(Stored items):
-=-=-=-=-
Lemma xverse_failure_handled out (w : World) (e : Thrown) :
  fst (xverse_attempt out w) = Throw e ->
  let c := onConnectXverseWallet out w in
  fst c = Normal false /\
  store_empty (store (snd c)) /\
  errorMessage (snd c) = message_or_toString e /\
  console_error (snd c) = (console_error w ++ [(XVERSE, e)])%list /\
  window_opened (snd c) =
    (window_opened w ++
       if is_not_installed e then [WALLET_CHROME_EXTENSION_URL XVERSE] else [])%list /\
  isOpen (snd c) = isOpen w.
Proof.
  intros Hfail c; subst c.
  rewrite onConnectXverseWallet_catch.
  destruct (xverse_attempt_frame out w) as (Hlog & Hwin & _ & Hopen & _).
  destruct (xverse_attempt out w) as [r w']; cbn in *; subst r.
  destruct (onError_effect XVERSE e w') as (Hr & Hs & Hm & Hc & Hw & Ho & _).
  rewrite Hs, Hc, Hw, Ho, Hlog, Hwin, Hopen by eauto.
  repeat split; assumption.
Qed.

(** A connect returns false exactly when its attempt threw something other
    than undefined or null. *)
Lemma unisat_false_iff_failed out readOnly (w : World) :
  fst (onConnectUnisatWallet out readOnly w) = Normal false <->
  exists e : Thrown, fst (unisat_attempt out readOnly w) = Throw e.
Proof.
  split.
  - rewrite onConnectUnisatWallet_catch.
    destruct (unisat_attempt_frame out readOnly w) as (_ & _ & _ & Htrue).
    destruct (unisat_attempt out readOnly w) as [[b|[e|n]] w']; cbn in *.
    + intros H; inversion H; subst.
      specialize (Htrue false eq_refl); discriminate.
    + intros _; now exists e.
    + rewrite onError_nullish; discriminate.
  - intros [e He]; now apply (unisat_failure_handled out readOnly w e).
Qed.

Lemma xverse_false_iff_failed out (w : World) :
  fst (onConnectXverseWallet out w) = Normal false <->
  exists e : Thrown, fst (xverse_attempt out w) = Throw e.
Proof.
  split.
  - rewrite onConnectXverseWallet_catch.
    destruct (xverse_attempt_frame out w) as (_ & _ & _ & _ & Htrue).
    destruct (xverse_attempt out w) as [[b|[e|n]] w']; cbn in *.
    + intros H; inversion H; subst.
      specialize (Htrue false eq_refl); discriminate.
    + intros _; now exists e.
    + rewrite onError_nullish; discriminate.
  - intros [e He]; now apply (xverse_failure_handled out w e).
Qed.






(** ** The identity written by a connect *)


(** An attempt that goes through wrote the identity of the entries it chose. *)
Lemma unisat_attempt_normal out readOnly (w : World) (b : bool) (w' : World) :
  unisat_attempt out readOnly w = (Normal b, w') ->
  exists a r,
    out = Resolves (Some (a :: r)) /\
    window_unisat w <> None /\
    store w' =
      {| address := Some {| ordinals := wa_address a; payments := wa_address a |};
         publicKey :=
           Some {| ordinals := wa_publicKey a; payments := wa_publicKey a |};
         format := Some {| ordinals := wa_format a; payments := wa_format a |};
         wallet := Some UNISAT;
         network := network (store w) |}.
Proof.
  unfold unisat_attempt, bind at 1.
  destruct (unisat_prologue_normal w)
    as (l & w1 & -> & Hst & _ & _ & _ & _ & _ & Hu).
  js_run.
  destruct out as [[[|a r]|]|e]; cbn; try discriminate.
  destruct (window_unisat w1) eqn:Hw1; cbn; [|discriminate].
  intros H; inversion H; subst; clear H.
  exists a, r; cbn; rewrite Hst.
  repeat split.
  intros Hnone; apply Hu in Hnone; congruence.
Qed.

Lemma xverse_attempt_normal out (w : World) (b : bool) (w' : World) :
  xverse_attempt out w = (Normal b, w') ->
  exists l p2sh taproot,
    out = Resolves (Some l) /\
    find (has_format "p2sh-p2wpkh") l = Some p2sh /\
    find (has_format "taproot") l = Some taproot /\
    store w' =
      {| address :=
           Some {| ordinals := wa_address taproot; payments := wa_address p2sh |};
         publicKey :=
           Some {| ordinals := wa_publicKey taproot;
                   payments := wa_publicKey p2sh |};
         format :=
           Some {| ordinals := wa_format taproot; payments := wa_format p2sh |};
         wallet := Some XVERSE;
         network := network (store w) |}.
Proof.
  js_run.
  destruct out as [[[|a r]|]|e]; cbn; try discriminate.
  destruct (find (has_format "p2sh-p2wpkh") (a :: r)) as [p2sh|] eqn:H1;
    [|discriminate].
  destruct (find (has_format "taproot") (a :: r)) as [taproot|] eqn:H2;
    [|discriminate].
  cbn; intros H; inversion H; subst; clear H.
  exists (a :: r), p2sh, taproot; cbn; repeat split; assumption.
Qed.






(** ** The dual-address answer *)

Lemma lacks_format_find (f : string) (l : list WalletAddress) :
  lacks_format f l -> find (has_format f) l = None.
Proof.
  intros Hl.
  destruct (find (has_format f) l) as [a|] eqn:Hf; [|reflexivity].
  apply find_some in Hf as [Hin Hfmt].
  unfold has_format in Hfmt; apply String.eqb_eq in Hfmt.
  now apply Hl in Hin.
Qed.

(** C4, as the claim states it, fails on the empty list: it has neither
    format, but the flow reports it as an empty response, not as an incomplete
    address set. *)
Lemma empty_answer_counterexample :
  let w := mounted (no_session "mainnet") in
  (lacks_format "p2sh-p2wpkh" [] \/ lacks_format "taproot" []) /\
  fst (xverse_attempt (Resolves (Some [])) w) = Throw (EmptyResponse XVERSE) /\
  fst (xverse_attempt (Resolves (Some [])) w) <> Throw IncompleteAddressSet /\
  errorMessage (snd (onConnectXverseWallet (Resolves (Some [])) w))
    = "Xverse via Ordit returned no addresses.".
Proof.
  cbv zeta; split; [left; intros a []|].
  split; [reflexivity|].
  split; [|reflexivity].
  vm_compute; discriminate.
Qed.

(** C4 (amended).  For every Xverse connect whose returned address list is
    not empty and lacks an entry of format "p2sh-p2wpkh" or lacks an entry of
    format "taproot", the connect fails with the IncompleteAddressSet error,
    returns false, records that error's message, populates no identity field
    and leaves the store empty. *)
Theorem incomplete_answer_fails (l : list WalletAddress) (w : World) :
  l <> [] ->
  lacks_format "p2sh-p2wpkh" l \/ lacks_format "taproot" l ->
  let c := onConnectXverseWallet (Resolves (Some l)) w in
  fst (xverse_attempt (Resolves (Some l)) w) = Throw IncompleteAddressSet /\
  fst c = Normal false /\
  populated_count (store (snd c)) = 0 /\
  store_empty (store (snd c)) /\
  errorMessage (snd c)
    = "Xverse via Ordit did not return P2SH or Taproot addresses.".
Proof.
  intros Hne Hlack.
  assert (Hthrow : fst (xverse_attempt (Resolves (Some l)) w)
                   = Throw IncompleteAddressSet).
  { js_run. destruct l as [|a r]; [congruence|]; cbn.
    destruct Hlack as [H|H]; apply lacks_format_find in H; rewrite H;
      [reflexivity|].
    destruct (find (has_format "p2sh-p2wpkh") (a :: r)); reflexivity. }
  intros c.
  destruct (xverse_failure_handled (Resolves (Some l)) w
              IncompleteAddressSet Hthrow)
    as (Hr & Hs & Hm & _).
  fold c in Hr, Hs, Hm.
  repeat split; solve [assumption | apply Hs].
Qed.

(** The example of the spec: a lone "p2sh-p2wpkh" entry, no taproot. *)
Lemma incomplete_answer_fails_witness :
  let l := [{| wa_address := "a1"; wa_publicKey := ""; wa_format := "p2sh-p2wpkh" |}] in
  let w := mounted (no_session "mainnet") in
  let c := onConnectXverseWallet (Resolves (Some l)) w in
  fst (xverse_attempt (Resolves (Some l)) w) = Throw IncompleteAddressSet /\
  fst c = Normal false /\
  populated_count (store (snd c)) = 0 /\
  store_empty (store (snd c)) /\
  errorMessage (snd c)
    = "Xverse via Ordit did not return P2SH or Taproot addresses.".
Proof.
  intros l w.
  apply (incomplete_answer_fails l w).
  - discriminate.
  - right; intros a [<-|[]]; cbn; discriminate.
Defined.

(** ** The single-address answer *)

(** C5.  For every Unisat connect to which the extension (the injected
    wallet object, which is therefore there) returns a non-empty address
    list, the first entry is written to both sides of the identity: payment
    and ordinal address, public key and format are equal and are those of
    that entry, the wallet kind is Unisat, and connect returns true. *)
Theorem first_entry_on_both_sides
  (entry : WalletAddress) (rest : list WalletAddress)
  (readOnly : option bool) (w : World) (ls : list Closure) :
  window_unisat w = Some ls ->
  let c := onConnectUnisatWallet (Resolves (Some (entry :: rest))) readOnly w in
  let st := store (snd c) in
  fst c = Normal true /\
  paymentAddress st = wa_address entry /\
  ordinalAddress st = wa_address entry /\
  paymentPublicKey st = wa_publicKey entry /\
  ordinalPublicKey st = wa_publicKey entry /\
  paymentFormat st = wa_format entry /\
  ordinalFormat st = wa_format entry /\
  wallet st = Some UNISAT.
Proof.
  intros Hu c st.
  destruct (onConnectUnisatWallet_success entry rest readOnly w ls Hu)
    as (Hr & Hs & _).
  subst st; fold c in Hr, Hs; rewrite Hs.
  repeat split; assumption.
Qed.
-=-=-=-=-
Only the lines from the one containing "intros l w." through the last line of the records should appear, each written out exactly.

  intros l w.
  apply (incomplete_answer_fails l w).
  - discriminate.
  - right; intros a [<-|[]]; cbn; discriminate.
Defined.

(** ** The single-address answer *)

(** C5.  For every Unisat connect to which the extension (the injected
    wallet object, which is therefore there) returns a non-empty address
    list, the first entry is written to both sides of the identity: payment
    and ordinal address, public key and format are equal and are those of
    that entry, the wallet kind is Unisat, and connect returns true. *)
Theorem first_entry_on_both_sides
  (entry : WalletAddress) (rest : list WalletAddress)
  (readOnly : option bool) (w : World) (ls : list Closure) :
  window_unisat w = Some ls ->
  let c := onConnectUnisatWallet (Resolves (Some (entry :: rest))) readOnly w in
  let st := store (snd c) in
  fst c = Normal true /\
  paymentAddress st = wa_address entry /\
  ordinalAddress st = wa_address entry /\
  paymentPublicKey st = wa_publicKey entry /\
  ordinalPublicKey st = wa_publicKey entry /\
  paymentFormat st = wa_format entry /\
  ordinalFormat st = wa_format entry /\
  wallet st = Some UNISAT.
Proof.
  intros Hu c st.
  destruct (onConnectUnisatWallet_success entry rest readOnly w ls Hu)
    as (Hr & Hs & _).
  subst st; fold c in Hr, Hs; rewrite Hs.
  repeat split; assumption.
Qed.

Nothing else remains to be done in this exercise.